Apr 30, 2012 07:57PM
● By Dr. Minerva Santos, MD
In the early 20th century, Walter Cannon found that people exposed to various stressful events, both mental and physical, secreted large amounts of the hormone epinephrine, which prepared their body for “fight or flight.” It turns out that when humans are exposed to any perceived stress—whether it’s the good stress that goes along with a wedding or new job, or the bad stress that’s a byproduct of divorce or financial hardship—a cascade of hormones and their interactions lead to increased blood flow to muscles, increased heart rate and higher blood pressure.
The hormone cortisol plays a significant role in this cascade.

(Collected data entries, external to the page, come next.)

(* ===== verification/MyShell.v ===== *)
(** * user/my_shell.c

    The shell: the line read into [buf], its split at the first [|] or [;], the
    words and redirections of a command, and the calls that run it.  The shell's
    memory is a [mem]; a child gets a copy of it, as after [fork]. *)

From S2P Require Import Prelude Mem Cstring Uprog Ulib.

Definition MAX : Z := 10.

(** The answer of a loop that had enough fuel. *)
Definition fueled {A} (o : option A) : U A := match o with Some a => Done a | None => NoFuel end.

Definition getcmd (m : mem) (buf nbuf : Z) : U (option mem) :=
  fprintf 1 (str_bytes ">>> ") [] ;;
  let m := memset m buf 0 nbuf in
  let? ' (r, d) := read 0 nbuf in
  if r <=? 0 then Done None
  else Done (Some (store8 (store_bytes m buf d) (buf + (r - 1)) 0)).

(** The first [|] or [;] of the string at [p], and which of them it is. *)
Fixpoint find_op (n : nat) (m : mem) (p : Z) : option (Z * bool) :=
  match n with
  | O => None
  | S n' =>
      let c := load8 m p in
      if c =? 0 then None
      else if c =? 124 then Some (p, true)
      else if c =? 59 then Some (p, false)
      else find_op n' m (p + 1)
  end.

(** Past blanks and tabs. *)
Fixpoint skip_blanks (fuel : nat) (m : mem) (p : Z) : option Z :=
  match fuel with
  | O => None
  | S f => if (load8 m p =? 32) || (load8 m p =? 9) then skip_blanks f m (p + 1) else Some p
  end.

(** Up to a blank or the end. *)
Fixpoint skip_word (fuel : nat) (m : mem) (p : Z) : option Z :=
  match fuel with
  | O => None
  | S f => if negb (load8 m p =? 32) && negb (load8 m p =? 0) then skip_word f m (p + 1) else Some p
  end.

(** The words, as pointers: at most [left] more. *)
Fixpoint tokenize (fuel left : nat) (m : mem) (p : Z) : option (mem * list Z) :=
  match left with
  | O => Some (m, [])
  | S left' =>
      if load8 m p =? 0 then Some (m, [])
      else
        a ← skip_blanks fuel m p;
        e ← skip_word fuel m a;
        let '(m, p) := if load8 m e =? 0 then (m, e) else (store8 m e 0, e + 1) in
        ' (m, args) ← tokenize fuel left' m p;
        Some (m, a :: args)
  end.

(** The array [arguments]: a slot that has not been written holds [None]. *)
Abbreviation slots := (list (option Z)).
Definition no_slots : slots := replicate (Z.to_nat MAX) None.

Definition slot_get (l : slots) (i : nat) : U (option Z) :=
  match l !! i with Some v => Done v | None => Crash "arguments: out of bounds" end.
(** A slot whose value the code looks at. *)
Definition slot_ptr (l : slots) (i : nat) : U Z :=
  let? v := slot_get l i in
  match v with Some p => Done p | None => Crash "arguments: not initialised" end.
Definition slot_put (l : slots) (i : nat) (v : option Z) : U slots :=
  if (i <? length l)%nat then Done (<[i := v]> l) else Crash "arguments: out of bounds".

(** [for (int j = i; arguments[j] != 0; j++) arguments[j] = arguments[j + 2]] *)
Definition shift_body (t : slots * nat) : U (slots * nat + slots) :=
  let '(l, j) := t in
  let? p := slot_ptr l j in
  if p =? 0 then Done (inr l)
  else
    let? v := slot_get l (j + 2) in
    let? l := slot_put l j v in
    Done (inl (l, S j)).
Definition shift (l : slots) (i : nat) : U slots := uloop (S (Z.to_nat MAX)) shift_body (l, i).

(** [strcmp(arguments[i], op) == 0]; a literal of at most two characters ends
    the comparison. *)
Definition is_op (m : mem) (p : Z) (op : string) : U bool :=
  let? c := fueled (strcmp_mem 4 (at_mem m p) (at_list (str_bytes op)) 0) in
  Done (c =? 0).

Record redir : Type := mk_redir { rd_left : option Z; rd_right : option Z; rd_append : bool }.
Definition no_redir : redir := mk_redir None None false.

(** The file name after [op] at index [i], if they are there. *)
Definition file_after (m : mem) (l : slots) (i : nat) (op : string) : U (option Z) :=
  let? p := slot_ptr l i in
  let? b := is_op m p op in
  if b : bool then
    let? q := slot_ptr l (i + 1) in
    Done (if q =? 0 then None else Some q)
  else Done None.

(** The redirection at index [i], if there is one. *)
Definition redir_at (m : mem) (l : slots) (i : nat) (r : redir) : U (option redir) :=
  let? q := file_after m l i ">>" in
  match q with
  | Some f => Done (Some (mk_redir (rd_left r) (Some f) true))
  | None =>
      let? q := file_after m l i ">" in
      match q with
      | Some f => Done (Some (mk_redir (rd_left r) (Some f) false))
      | None =>
          let? q := file_after m l i "<" in
          match q with
          | Some f => Done (Some (mk_redir (Some f) (rd_right r) (rd_append r)))
          | None => Done None
          end
      end
  end.

(** The loop over [i < numargs]; after a redirection it looks at [i] again. *)
Definition redir_body (m : mem) (t : slots * nat * nat * redir) : U (slots * nat * nat * redir + slots * nat * redir) :=
  let '(l, i, n, r) := t in
  if negb (i <? n)%nat then Done (inr (l, n, r))
  else
    let? o := redir_at m l i r in
    match o with
    | Some r' => let? l := shift l i in Done (inl (l, i, (n - 2)%nat, r'))
    | None => Done (inl (l, S i, n, r))
    end.
Definition redirections (m : mem) (l : slots) (n : nat) : U (slots * nat * redir) :=
  uloop (S (Z.to_nat MAX)) (redir_body m) (l, 0%nat, n, no_redir).

(** The arguments in place, and the NULL after them. *)
Fixpoint put_args (l : slots) (i : nat) (args : list Z) : U slots :=
  match args with
  | [] => slot_put l i (Some 0)
  | a :: args' => let? l := slot_put l i (Some a) in put_args l (S i) args'
  end.

(** The strings of a pointer: for [%s], and for a path. *)
Definition STR : nat := Z.to_nat 4096.
Definition pstr (m : mem) (p : Z) : parg := Str (if p =? 0 then None else Some (cstr STR m p)).

(** The NULL-terminated array that [exec] is given. *)
Fixpoint argv_of (fuel : nat) (m : mem) (l : slots) (i : nat) : U (list (list Z)) :=
  match fuel with
  | O => NoFuel
  | S f =>
      let? p := slot_ptr l i in
      if p =? 0 then Done []
      else let? rest := argv_of f m l (S i) in Done (cstr STR m p :: rest)
  end.

(** [while (read(descriptor_out, buffer, 1) > 0);] *)
Definition read_to_end (fuel : nat) (fd : Z) : U unit :=
  uloop fuel (fun _ : unit => let? ' (n, _) := read fd 1 in if 0 <? n then Done (inl tt) else Done (inr tt)) tt.

Definition redirect_in (m : mem) (o : option Z) : U unit :=
  match o with
  | None => Done tt
  | Some f =>
      let? fd := open (cstr STR m f) O_RDONLY in
      if fd <? 0 then
        err "Error: cannot open input file %s" [pstr m f] ;;
        exit 1
      else close 0 ;; dup fd ;; close fd ;; Done tt
  end.

Definition redirect_out (fuel : nat) (m : mem) (o : option Z) (append : bool) : U unit :=
  match o with
  | None => Done tt
  | Some f =>
      let? fd := open (cstr STR m f) (Z.lor O_WRONLY O_CREATE) in
      if fd <? 0 then
        err "Error: cannot open output file %s" [pstr m f] ;;
        exit 1
      else
        let? fd :=
          (if append then read_to_end fuel fd ;; Done fd
           else
             close fd ;;
             let? fd := open (cstr STR m f) (Z.lor (Z.lor O_WRONLY O_CREATE) O_TRUNC) in
             if fd <? 0 then
               err "Error: cannot open output file %s" [pstr m f] ;;
               exit 1
             else Done fd) in
        close 1 ;; dup fd ;; close fd ;; Done tt
  end.

(** From the [cd] of a command line to the end of [run_command]. *)
Definition run_simple (fuel : nat) (m : mem) (l : slots) (numargs : nat) (r : redir) : U unit :=
  let? p0 := slot_ptr l 0 in
  let? cd := is_op m p0 "cd" in
  if cd : bool then
    if (numargs <? 2)%nat then err "cd: Path argument is required" [] ;; exit 0
    else
      let? p1 := slot_ptr l 1 in
      let? c := chdir (cstr STR m p1) in
      (if c <? 0 then err "cd error: failed to change directory to %s" [pstr m p1] else Done tt) ;;
      exit 0
  else
    redirect_in m (rd_left r) ;;
    redirect_out fuel m (rd_right r) (rd_append r) ;;
    let? process_id := fork in
    if process_id <? 0 then err "Error: Failure with fork" [] ;; exit 1
    else if process_id =? 0 then
      let? argv := argv_of (S (Z.to_nat MAX)) m l 0 in
      exec (cstr STR m p0) argv ;;
      err "Error: command not found: %s" [pstr m p0] ;;
      exit 1
    else wait ;; exit 0.

(** [fuel] bounds the operators of the line; [rfuel] the bytes that the append
    loop reads. *)
Fixpoint run_command (fuel rfuel : nat) (m : mem) (buf nbuf : Z) : U unit :=
  match fuel with
  | O => NoFuel
  | S f =>
      match find_op (Z.to_nat nbuf) m buf with
      | Some (p, true) =>
          let m := store8 m p 0 in
          let? ' (_, fds) := pipe in
          let? pid := fork in
          (if pid =? 0 then
             close 1 ;; dup (snd fds) ;; close (fst fds) ;; close (snd fds) ;;
             run_command f rfuel m buf nbuf
           else Done tt) ;;
          let? pid := fork in
          (if pid =? 0 then
             close 0 ;; dup (fst fds) ;; close (snd fds) ;; close (fst fds) ;;
             run_command f rfuel m (p + 1) nbuf
           else Done tt) ;;
          close (fst fds) ;; close (snd fds) ;; wait ;; wait ;; exit 0
      | Some (p, false) =>
          let m := store8 m p 0 in
          let? pid := fork in
          (if pid =? 0 then run_command f rfuel m buf nbuf else Done tt) ;;
          wait ;;
          run_command f rfuel m (p + 1) nbuf ;;
          exit 0
      | None =>
          let? ' (m, args) := fueled (tokenize (S (Z.to_nat nbuf)) (Z.to_nat (MAX - 1)) m buf) in
          let? l := put_args no_slots 0 args in
          let? ' (l, n, r) := redirections m l (length args) in
          run_simple rfuel m l n r
      end
  end.

(** The status of a child that [wait] did not report is whatever the variable
    held: [junk]. *)
Definition my_shell_body (fuel rfuel : nat) (buf junk : Z) (pcp : Z * Z) (m : mem) : U (mem + unit) :=
  let? r := getcmd m buf 100 in
  match r with
  | None => Done (inr tt)
  | Some m =>
      if (load8 m buf =? 99) && (load8 m (buf + 1) =? 100) && (load8 m (buf + 2) =? 32) then
        let? c := chdir (cstr STR m (buf + 3)) in
        (if c <? 0 then err "cd error: failed to change directory to %s" [pstr m (buf + 3)] else Done tt) ;;
        Done (inl m)
      else
        let? pid := fork in
        (if pid =? 0 then run_command fuel rfuel m buf 100 else Done tt) ;;
        let? ' (w, st) := wait in
        let child_status := if w <? 0 then junk else st in
        if child_status =? 2 then
          let? ' (n, name) := read (fst pcp) 100 in
          if 0 <? n then
            let? c := chdir (before_nul name) in
            (if c <? 0 then err "cd error: failed to change directory to %s" [Str (Some (before_nul name))] else Done tt) ;;
            Done (inl m)
          else Done (inl m)
        else Done (inl m)
  end.

Definition my_shell_main (turns fuel rfuel : nat) (buf junk : Z) (m : mem) : U unit :=
  let? ' (_, pcp) := pipe in
  uloop turns (my_shell_body fuel rfuel buf junk pcp) m ;;
  exit 0.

It distributes energy, in the form of glucose, to areas that need it most: brain, muscles or digestive system. Cortisone increases our hunger and our cravings for carbohydrates, and it suppresses our immune function. While short-term spikes in cortisol do not present a health issue, the effects of long-term stress, with its relentlessly high cortisol levels, can be devastating.
In today’s world, many of us walk around in a state of chronic stress; we rush about in the morning to get to our jobs, where we rush until it’s time to go home … and very often, the stress does not end there. Everywhere you look there are books, lectures, even Dr. Oz discussing the effects of this chronic adrenal stimulation. “Adrenal fatigue,” “adrenal burnout”—call it what you like, but its effects are ruinous to our health. In fact, one of the largest global cardiology studies, INTERHEART, found that psychosocial factors put people at significant risk for heart attacks—less than smoking, but similar to hypertension and abdominal obesity. This risk was the same for people regardless of sex, age or geographical area.
Learning to control your body’s response to stress, therefore, is critical to good health. Various techniques facilitate what is known as the “relaxation response,” which is the opposite of “fight or flight”: your breathing slows, your heart rate decreases, even your brain waves change.
To fight the onset of acute stress, first stop the cascade of hormones with a deep breath—a breath deep enough to make your belly pop out! I teach a class in stress reduction through breathing, which is a particularly helpful technique because it requires no special tools, so you can “take” it anywhere.
For chronic stress, the best remedy is regular exercise, whether it is tai chi, yoga or Qi Gong. Meditation promotes the relaxation response, as do journaling, progressive muscle relaxation and guided imagery. Ignathia and argentium are two homeopathic remedies that help relieve anxiety, and I often recommend valerian tea as well as lavender in the form of aromatherapy.
When it comes to managing stress, one size does not fit all. So it’s important that you recognize your stressors and try several techniques to learn what works for you.